• Action item
Write out exactly the lines from the start of the entries through the one that contains "(** * The lexicographic order *)", including both.

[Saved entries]

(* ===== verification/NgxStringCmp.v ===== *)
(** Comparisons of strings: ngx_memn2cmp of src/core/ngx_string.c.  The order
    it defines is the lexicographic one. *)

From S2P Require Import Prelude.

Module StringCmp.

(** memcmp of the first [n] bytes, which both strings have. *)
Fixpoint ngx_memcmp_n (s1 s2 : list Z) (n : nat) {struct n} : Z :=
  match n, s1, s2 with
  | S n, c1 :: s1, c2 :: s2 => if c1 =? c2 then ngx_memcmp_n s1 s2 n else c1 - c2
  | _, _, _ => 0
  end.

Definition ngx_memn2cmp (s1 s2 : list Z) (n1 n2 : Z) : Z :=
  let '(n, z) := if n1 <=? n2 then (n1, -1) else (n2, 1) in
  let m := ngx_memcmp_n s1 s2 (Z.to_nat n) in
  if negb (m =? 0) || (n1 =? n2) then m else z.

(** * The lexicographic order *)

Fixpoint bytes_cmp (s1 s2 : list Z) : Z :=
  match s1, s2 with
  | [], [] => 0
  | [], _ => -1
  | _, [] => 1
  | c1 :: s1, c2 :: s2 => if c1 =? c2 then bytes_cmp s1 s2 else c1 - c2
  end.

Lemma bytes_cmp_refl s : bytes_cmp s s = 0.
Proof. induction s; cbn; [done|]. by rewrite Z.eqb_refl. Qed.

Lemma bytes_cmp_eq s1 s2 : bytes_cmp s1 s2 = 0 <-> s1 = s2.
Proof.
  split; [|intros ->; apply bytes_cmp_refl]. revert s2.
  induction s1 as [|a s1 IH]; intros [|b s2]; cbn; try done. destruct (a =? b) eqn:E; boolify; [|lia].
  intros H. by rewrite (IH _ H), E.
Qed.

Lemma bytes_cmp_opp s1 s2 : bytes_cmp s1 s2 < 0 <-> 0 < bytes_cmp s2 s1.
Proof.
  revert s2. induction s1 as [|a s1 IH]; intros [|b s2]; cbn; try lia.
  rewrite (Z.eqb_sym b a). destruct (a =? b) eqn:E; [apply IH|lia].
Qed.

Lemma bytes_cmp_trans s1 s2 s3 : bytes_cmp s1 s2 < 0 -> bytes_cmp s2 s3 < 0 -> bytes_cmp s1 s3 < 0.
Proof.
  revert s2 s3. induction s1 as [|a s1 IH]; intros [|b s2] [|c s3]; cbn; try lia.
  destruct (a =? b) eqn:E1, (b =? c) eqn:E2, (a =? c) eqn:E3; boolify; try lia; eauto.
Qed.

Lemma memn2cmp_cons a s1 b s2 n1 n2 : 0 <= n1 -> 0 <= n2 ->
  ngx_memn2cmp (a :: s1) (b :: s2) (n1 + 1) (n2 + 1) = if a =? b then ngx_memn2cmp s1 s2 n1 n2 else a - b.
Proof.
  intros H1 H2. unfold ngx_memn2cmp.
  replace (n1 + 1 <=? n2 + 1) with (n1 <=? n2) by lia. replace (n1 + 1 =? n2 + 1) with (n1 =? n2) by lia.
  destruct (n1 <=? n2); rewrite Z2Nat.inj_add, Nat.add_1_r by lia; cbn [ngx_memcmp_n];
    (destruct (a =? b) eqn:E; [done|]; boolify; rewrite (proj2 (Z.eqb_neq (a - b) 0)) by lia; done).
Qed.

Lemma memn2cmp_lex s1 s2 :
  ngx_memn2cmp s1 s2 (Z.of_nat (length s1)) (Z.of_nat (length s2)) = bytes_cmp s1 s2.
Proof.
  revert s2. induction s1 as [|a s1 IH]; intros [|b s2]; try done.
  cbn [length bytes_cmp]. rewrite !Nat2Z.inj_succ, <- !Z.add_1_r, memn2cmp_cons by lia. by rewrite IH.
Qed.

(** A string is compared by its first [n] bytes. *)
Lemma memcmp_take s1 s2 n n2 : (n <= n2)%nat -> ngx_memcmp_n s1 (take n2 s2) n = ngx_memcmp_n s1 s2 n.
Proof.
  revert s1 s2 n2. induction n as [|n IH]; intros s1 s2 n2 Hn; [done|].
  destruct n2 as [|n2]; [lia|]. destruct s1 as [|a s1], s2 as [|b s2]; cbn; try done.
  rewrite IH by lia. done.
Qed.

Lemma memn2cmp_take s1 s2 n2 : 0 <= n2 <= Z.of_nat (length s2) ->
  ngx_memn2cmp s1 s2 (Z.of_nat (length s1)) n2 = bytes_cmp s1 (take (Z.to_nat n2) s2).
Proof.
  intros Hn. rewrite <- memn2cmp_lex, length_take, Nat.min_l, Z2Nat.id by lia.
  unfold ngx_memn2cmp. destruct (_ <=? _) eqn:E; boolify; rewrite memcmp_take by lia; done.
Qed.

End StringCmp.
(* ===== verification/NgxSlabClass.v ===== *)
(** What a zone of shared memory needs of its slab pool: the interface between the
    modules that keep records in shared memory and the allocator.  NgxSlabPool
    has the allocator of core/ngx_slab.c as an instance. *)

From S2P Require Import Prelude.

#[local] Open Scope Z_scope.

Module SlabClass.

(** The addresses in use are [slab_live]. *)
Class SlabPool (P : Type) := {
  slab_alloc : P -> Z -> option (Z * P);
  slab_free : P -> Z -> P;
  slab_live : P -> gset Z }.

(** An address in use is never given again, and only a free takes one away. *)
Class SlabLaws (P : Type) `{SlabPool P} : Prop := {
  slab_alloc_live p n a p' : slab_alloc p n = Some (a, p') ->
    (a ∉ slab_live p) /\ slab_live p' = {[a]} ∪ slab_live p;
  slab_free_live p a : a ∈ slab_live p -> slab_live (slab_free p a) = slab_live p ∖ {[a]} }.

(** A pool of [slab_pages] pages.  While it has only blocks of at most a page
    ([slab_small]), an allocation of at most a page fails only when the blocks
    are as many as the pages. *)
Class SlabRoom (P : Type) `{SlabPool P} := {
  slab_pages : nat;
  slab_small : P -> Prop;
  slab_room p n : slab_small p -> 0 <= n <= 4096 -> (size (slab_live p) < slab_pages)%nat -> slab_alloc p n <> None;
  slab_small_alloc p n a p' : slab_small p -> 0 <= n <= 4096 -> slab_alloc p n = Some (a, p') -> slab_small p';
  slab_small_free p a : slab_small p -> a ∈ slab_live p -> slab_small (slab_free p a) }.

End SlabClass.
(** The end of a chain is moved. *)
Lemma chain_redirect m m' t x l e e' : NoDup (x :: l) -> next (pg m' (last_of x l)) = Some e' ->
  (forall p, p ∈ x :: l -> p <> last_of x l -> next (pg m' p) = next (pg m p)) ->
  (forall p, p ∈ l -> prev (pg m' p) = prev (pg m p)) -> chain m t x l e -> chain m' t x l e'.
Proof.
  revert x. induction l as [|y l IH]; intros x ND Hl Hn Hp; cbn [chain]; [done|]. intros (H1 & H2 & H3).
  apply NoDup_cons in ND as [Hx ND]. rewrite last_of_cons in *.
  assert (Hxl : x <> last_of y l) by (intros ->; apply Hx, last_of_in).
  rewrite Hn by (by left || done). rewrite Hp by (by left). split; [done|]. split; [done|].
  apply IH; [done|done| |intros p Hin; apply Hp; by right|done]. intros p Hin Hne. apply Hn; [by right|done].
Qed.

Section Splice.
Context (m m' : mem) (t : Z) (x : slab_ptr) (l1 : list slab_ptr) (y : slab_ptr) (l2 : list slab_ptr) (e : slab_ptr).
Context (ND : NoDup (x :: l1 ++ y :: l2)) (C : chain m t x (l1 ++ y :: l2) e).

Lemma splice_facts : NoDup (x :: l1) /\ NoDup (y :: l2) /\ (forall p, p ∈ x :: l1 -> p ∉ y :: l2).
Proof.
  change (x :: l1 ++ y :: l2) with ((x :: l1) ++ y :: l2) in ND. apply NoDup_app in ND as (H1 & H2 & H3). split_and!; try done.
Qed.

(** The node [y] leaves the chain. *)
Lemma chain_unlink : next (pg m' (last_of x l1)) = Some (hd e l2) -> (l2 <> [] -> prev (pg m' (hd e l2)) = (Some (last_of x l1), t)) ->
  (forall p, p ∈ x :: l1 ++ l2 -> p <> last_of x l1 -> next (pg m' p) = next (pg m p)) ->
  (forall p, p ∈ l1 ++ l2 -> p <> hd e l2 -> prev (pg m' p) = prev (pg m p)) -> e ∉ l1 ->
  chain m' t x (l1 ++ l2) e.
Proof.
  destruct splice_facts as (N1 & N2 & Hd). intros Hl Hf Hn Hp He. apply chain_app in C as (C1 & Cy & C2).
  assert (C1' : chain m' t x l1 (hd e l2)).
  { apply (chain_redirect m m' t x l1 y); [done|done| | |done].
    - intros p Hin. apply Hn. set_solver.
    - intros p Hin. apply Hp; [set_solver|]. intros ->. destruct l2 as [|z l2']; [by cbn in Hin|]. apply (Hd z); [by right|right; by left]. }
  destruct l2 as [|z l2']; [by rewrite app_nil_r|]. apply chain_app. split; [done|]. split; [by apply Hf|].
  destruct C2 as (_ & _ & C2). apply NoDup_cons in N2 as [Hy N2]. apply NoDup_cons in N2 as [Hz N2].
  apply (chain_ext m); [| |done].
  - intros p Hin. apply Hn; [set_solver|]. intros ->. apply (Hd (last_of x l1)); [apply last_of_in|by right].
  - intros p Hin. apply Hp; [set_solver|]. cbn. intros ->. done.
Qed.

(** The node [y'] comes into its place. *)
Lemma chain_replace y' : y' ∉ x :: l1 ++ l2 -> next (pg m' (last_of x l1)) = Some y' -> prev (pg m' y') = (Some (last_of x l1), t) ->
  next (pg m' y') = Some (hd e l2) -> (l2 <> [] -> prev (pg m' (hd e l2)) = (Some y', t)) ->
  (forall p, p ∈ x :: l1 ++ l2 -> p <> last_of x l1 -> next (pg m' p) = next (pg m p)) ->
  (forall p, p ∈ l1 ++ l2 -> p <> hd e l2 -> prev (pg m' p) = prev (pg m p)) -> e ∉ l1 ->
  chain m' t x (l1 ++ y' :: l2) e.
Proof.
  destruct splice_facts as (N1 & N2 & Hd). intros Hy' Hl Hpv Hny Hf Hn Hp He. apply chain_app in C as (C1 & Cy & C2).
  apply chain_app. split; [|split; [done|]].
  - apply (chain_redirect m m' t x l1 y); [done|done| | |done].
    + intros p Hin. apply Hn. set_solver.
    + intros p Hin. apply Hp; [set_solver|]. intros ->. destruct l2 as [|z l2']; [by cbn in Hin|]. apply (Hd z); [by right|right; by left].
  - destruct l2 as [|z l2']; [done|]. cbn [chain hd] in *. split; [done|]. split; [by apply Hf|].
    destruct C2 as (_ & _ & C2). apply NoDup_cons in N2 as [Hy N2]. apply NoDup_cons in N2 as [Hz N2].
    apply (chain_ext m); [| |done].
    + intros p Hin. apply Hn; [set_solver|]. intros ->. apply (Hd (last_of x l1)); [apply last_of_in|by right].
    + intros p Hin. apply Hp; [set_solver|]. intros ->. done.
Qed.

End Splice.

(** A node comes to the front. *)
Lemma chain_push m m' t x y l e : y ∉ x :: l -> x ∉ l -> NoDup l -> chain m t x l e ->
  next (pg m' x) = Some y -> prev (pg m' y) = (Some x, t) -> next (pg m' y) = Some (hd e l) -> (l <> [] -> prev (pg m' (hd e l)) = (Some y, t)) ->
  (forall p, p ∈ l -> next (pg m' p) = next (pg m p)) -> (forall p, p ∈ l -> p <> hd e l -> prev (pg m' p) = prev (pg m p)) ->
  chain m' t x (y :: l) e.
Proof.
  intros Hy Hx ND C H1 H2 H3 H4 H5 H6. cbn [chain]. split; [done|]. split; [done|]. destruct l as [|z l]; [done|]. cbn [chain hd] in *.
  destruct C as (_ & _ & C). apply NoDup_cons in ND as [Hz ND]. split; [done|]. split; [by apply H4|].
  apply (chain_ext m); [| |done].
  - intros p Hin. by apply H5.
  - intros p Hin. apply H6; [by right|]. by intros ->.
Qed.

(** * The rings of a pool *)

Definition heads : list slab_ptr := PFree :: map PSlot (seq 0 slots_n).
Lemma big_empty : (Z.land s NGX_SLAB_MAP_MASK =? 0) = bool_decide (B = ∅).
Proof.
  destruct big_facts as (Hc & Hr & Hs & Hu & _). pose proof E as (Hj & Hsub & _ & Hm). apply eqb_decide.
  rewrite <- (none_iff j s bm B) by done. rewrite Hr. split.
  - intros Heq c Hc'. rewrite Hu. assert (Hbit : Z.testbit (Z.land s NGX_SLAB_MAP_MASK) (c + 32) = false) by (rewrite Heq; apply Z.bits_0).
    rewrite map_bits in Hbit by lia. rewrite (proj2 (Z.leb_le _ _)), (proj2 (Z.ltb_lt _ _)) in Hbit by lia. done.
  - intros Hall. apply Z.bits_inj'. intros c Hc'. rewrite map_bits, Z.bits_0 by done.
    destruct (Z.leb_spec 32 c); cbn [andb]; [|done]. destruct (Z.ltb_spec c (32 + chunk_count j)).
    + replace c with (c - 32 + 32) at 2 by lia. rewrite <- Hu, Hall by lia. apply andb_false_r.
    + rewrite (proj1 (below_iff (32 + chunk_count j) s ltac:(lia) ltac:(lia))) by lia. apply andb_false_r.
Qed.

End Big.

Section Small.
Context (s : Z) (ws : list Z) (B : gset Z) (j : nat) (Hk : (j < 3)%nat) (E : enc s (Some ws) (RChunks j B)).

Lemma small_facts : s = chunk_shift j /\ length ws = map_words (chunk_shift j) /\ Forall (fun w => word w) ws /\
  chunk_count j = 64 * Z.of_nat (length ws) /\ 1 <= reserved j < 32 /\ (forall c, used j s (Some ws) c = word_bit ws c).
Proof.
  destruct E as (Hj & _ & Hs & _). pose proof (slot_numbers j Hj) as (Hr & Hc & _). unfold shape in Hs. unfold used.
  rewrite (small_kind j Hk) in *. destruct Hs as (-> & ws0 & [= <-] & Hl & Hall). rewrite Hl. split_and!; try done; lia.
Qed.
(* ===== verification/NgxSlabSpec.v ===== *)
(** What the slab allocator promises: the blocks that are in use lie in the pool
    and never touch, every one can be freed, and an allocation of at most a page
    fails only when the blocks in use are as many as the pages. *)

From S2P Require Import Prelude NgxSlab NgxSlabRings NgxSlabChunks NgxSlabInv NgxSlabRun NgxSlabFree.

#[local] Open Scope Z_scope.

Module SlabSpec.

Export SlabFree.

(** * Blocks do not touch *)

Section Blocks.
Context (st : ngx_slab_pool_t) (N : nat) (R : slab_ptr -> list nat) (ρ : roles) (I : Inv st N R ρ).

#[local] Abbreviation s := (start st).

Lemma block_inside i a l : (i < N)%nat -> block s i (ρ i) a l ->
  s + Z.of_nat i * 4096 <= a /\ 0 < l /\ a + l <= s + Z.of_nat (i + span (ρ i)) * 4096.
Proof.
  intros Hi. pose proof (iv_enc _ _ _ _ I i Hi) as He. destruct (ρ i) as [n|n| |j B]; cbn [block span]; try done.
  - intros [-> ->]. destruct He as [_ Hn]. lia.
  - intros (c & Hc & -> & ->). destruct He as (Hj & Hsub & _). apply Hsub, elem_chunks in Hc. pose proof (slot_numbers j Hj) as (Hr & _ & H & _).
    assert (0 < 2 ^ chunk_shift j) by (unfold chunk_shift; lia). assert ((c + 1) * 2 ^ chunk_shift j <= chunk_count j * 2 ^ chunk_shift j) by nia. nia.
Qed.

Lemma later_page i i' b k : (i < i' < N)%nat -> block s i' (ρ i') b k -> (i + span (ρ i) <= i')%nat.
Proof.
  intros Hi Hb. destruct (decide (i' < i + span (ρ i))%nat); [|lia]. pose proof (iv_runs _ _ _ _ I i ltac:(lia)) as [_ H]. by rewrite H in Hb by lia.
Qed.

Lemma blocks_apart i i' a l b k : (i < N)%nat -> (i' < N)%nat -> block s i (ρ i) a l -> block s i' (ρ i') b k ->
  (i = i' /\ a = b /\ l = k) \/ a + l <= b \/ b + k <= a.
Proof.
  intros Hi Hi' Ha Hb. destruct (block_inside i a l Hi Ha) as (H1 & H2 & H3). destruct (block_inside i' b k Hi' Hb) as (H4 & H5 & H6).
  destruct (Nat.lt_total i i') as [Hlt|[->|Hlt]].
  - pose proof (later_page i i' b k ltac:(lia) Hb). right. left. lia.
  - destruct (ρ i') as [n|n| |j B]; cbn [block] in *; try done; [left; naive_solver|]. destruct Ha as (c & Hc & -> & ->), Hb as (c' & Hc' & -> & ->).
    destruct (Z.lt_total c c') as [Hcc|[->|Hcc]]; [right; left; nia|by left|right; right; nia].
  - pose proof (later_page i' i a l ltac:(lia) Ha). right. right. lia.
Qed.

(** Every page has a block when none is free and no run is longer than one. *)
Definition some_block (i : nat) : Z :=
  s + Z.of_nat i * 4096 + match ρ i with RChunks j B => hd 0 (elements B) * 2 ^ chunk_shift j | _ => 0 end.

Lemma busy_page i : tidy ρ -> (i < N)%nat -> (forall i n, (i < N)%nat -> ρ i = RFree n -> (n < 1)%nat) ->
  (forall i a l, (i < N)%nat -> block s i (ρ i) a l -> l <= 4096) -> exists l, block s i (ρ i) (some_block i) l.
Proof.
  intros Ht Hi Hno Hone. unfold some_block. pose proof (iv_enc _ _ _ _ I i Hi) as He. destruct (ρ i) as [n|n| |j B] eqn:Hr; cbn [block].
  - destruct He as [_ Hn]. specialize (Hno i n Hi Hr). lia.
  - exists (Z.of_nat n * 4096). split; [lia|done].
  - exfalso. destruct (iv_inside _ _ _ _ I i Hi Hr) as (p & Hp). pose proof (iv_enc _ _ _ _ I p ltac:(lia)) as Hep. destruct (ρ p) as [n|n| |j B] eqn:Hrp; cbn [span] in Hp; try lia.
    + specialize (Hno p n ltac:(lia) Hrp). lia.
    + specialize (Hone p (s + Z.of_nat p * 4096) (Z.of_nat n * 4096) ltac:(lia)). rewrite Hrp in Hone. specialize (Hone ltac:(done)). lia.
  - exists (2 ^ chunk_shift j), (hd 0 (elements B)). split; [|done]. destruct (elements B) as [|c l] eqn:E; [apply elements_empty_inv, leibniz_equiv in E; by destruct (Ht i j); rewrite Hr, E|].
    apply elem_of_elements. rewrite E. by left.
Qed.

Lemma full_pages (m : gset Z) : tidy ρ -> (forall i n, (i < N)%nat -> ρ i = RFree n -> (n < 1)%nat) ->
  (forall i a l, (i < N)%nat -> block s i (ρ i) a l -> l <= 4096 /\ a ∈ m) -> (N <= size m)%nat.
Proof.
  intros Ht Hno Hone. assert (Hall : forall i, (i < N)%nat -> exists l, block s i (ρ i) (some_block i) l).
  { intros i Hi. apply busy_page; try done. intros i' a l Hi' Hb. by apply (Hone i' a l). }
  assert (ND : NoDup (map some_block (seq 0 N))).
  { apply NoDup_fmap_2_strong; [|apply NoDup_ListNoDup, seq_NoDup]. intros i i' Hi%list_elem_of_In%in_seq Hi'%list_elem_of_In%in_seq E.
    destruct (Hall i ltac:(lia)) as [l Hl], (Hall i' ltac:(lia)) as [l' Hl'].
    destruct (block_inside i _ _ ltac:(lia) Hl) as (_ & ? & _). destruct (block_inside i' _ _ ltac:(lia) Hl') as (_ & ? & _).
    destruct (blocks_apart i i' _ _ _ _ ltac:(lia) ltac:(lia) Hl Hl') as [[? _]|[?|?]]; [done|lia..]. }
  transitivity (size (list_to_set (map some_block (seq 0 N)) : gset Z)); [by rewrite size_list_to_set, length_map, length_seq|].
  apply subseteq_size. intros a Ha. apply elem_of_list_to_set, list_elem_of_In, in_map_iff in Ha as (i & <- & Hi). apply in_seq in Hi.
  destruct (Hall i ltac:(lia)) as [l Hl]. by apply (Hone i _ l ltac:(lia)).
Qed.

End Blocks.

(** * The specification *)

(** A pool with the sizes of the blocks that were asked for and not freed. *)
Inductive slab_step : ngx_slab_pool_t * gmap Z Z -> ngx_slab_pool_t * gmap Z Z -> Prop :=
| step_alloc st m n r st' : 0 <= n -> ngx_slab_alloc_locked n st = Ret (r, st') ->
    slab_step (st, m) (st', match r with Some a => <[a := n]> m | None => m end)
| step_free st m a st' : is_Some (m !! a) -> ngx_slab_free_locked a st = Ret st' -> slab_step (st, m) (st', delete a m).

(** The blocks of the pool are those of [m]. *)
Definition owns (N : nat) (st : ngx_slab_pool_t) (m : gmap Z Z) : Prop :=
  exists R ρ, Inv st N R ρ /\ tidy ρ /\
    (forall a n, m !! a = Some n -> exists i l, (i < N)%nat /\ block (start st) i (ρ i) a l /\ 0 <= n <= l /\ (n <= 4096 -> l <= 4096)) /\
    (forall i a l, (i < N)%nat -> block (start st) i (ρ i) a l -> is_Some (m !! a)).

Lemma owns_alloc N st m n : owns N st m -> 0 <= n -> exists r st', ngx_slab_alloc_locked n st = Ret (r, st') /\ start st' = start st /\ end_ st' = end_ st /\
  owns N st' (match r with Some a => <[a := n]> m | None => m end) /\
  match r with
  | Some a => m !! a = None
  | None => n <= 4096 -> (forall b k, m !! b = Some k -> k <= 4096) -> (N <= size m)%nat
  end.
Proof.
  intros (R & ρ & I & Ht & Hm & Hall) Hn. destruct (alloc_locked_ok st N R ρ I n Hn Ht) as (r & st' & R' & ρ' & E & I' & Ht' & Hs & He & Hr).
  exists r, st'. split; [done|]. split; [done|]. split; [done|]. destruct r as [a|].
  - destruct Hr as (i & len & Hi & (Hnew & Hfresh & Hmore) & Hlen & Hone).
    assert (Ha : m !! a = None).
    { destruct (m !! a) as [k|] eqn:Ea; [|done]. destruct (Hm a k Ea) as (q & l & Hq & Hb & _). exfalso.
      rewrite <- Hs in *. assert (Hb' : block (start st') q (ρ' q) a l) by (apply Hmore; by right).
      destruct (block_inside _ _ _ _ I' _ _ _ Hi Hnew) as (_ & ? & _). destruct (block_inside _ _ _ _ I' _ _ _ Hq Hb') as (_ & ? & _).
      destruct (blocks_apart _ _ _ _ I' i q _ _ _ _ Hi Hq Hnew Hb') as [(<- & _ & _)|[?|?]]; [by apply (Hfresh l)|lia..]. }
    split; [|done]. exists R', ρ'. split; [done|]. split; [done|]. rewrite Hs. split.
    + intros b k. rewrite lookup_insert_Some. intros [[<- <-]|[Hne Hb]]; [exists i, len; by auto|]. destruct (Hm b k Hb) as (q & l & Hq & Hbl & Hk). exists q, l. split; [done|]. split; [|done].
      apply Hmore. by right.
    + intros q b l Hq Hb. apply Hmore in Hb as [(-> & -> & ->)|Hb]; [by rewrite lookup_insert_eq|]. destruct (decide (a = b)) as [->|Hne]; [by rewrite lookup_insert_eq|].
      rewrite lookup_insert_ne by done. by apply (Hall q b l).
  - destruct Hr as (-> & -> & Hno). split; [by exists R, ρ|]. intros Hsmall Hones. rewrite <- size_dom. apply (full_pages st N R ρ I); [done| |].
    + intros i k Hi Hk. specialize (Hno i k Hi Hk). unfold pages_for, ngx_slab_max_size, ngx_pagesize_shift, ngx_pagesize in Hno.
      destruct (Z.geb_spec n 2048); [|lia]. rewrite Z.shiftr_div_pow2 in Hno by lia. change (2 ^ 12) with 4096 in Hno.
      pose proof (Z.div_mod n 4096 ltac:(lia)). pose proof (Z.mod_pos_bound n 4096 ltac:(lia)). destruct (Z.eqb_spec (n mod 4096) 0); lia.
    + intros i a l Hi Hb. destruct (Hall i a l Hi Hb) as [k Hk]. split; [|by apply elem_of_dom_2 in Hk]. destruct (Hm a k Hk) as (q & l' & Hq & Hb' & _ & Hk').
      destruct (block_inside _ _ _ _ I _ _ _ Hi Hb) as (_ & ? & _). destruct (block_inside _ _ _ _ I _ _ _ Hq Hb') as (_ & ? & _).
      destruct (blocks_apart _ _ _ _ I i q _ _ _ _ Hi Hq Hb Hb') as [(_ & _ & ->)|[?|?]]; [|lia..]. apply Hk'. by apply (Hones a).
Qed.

• Output for this exercise
(* ===== verification/NgxStringCmp.v ===== *)
(** Comparisons of strings: ngx_memn2cmp of src/core/ngx_string.c.  The order
    it defines is the lexicographic one. *)

From S2P Require Import Prelude.

Module StringCmp.

(** memcmp of the first [n] bytes, which both strings have. *)
Fixpoint ngx_memcmp_n (s1 s2 : list Z) (n : nat) {struct n} : Z :=
  match n, s1, s2 with
  | S n, c1 :: s1, c2 :: s2 => if c1 =? c2 then ngx_memcmp_n s1 s2 n else c1 - c2
  | _, _, _ => 0
  end.

Definition ngx_memn2cmp (s1 s2 : list Z) (n1 n2 : Z) : Z :=
  let '(n, z) := if n1 <=? n2 then (n1, -1) else (n2, 1) in
  let m := ngx_memcmp_n s1 s2 (Z.to_nat n) in
  if negb (m =? 0) || (n1 =? n2) then m else z.

(** * The lexicographic order *)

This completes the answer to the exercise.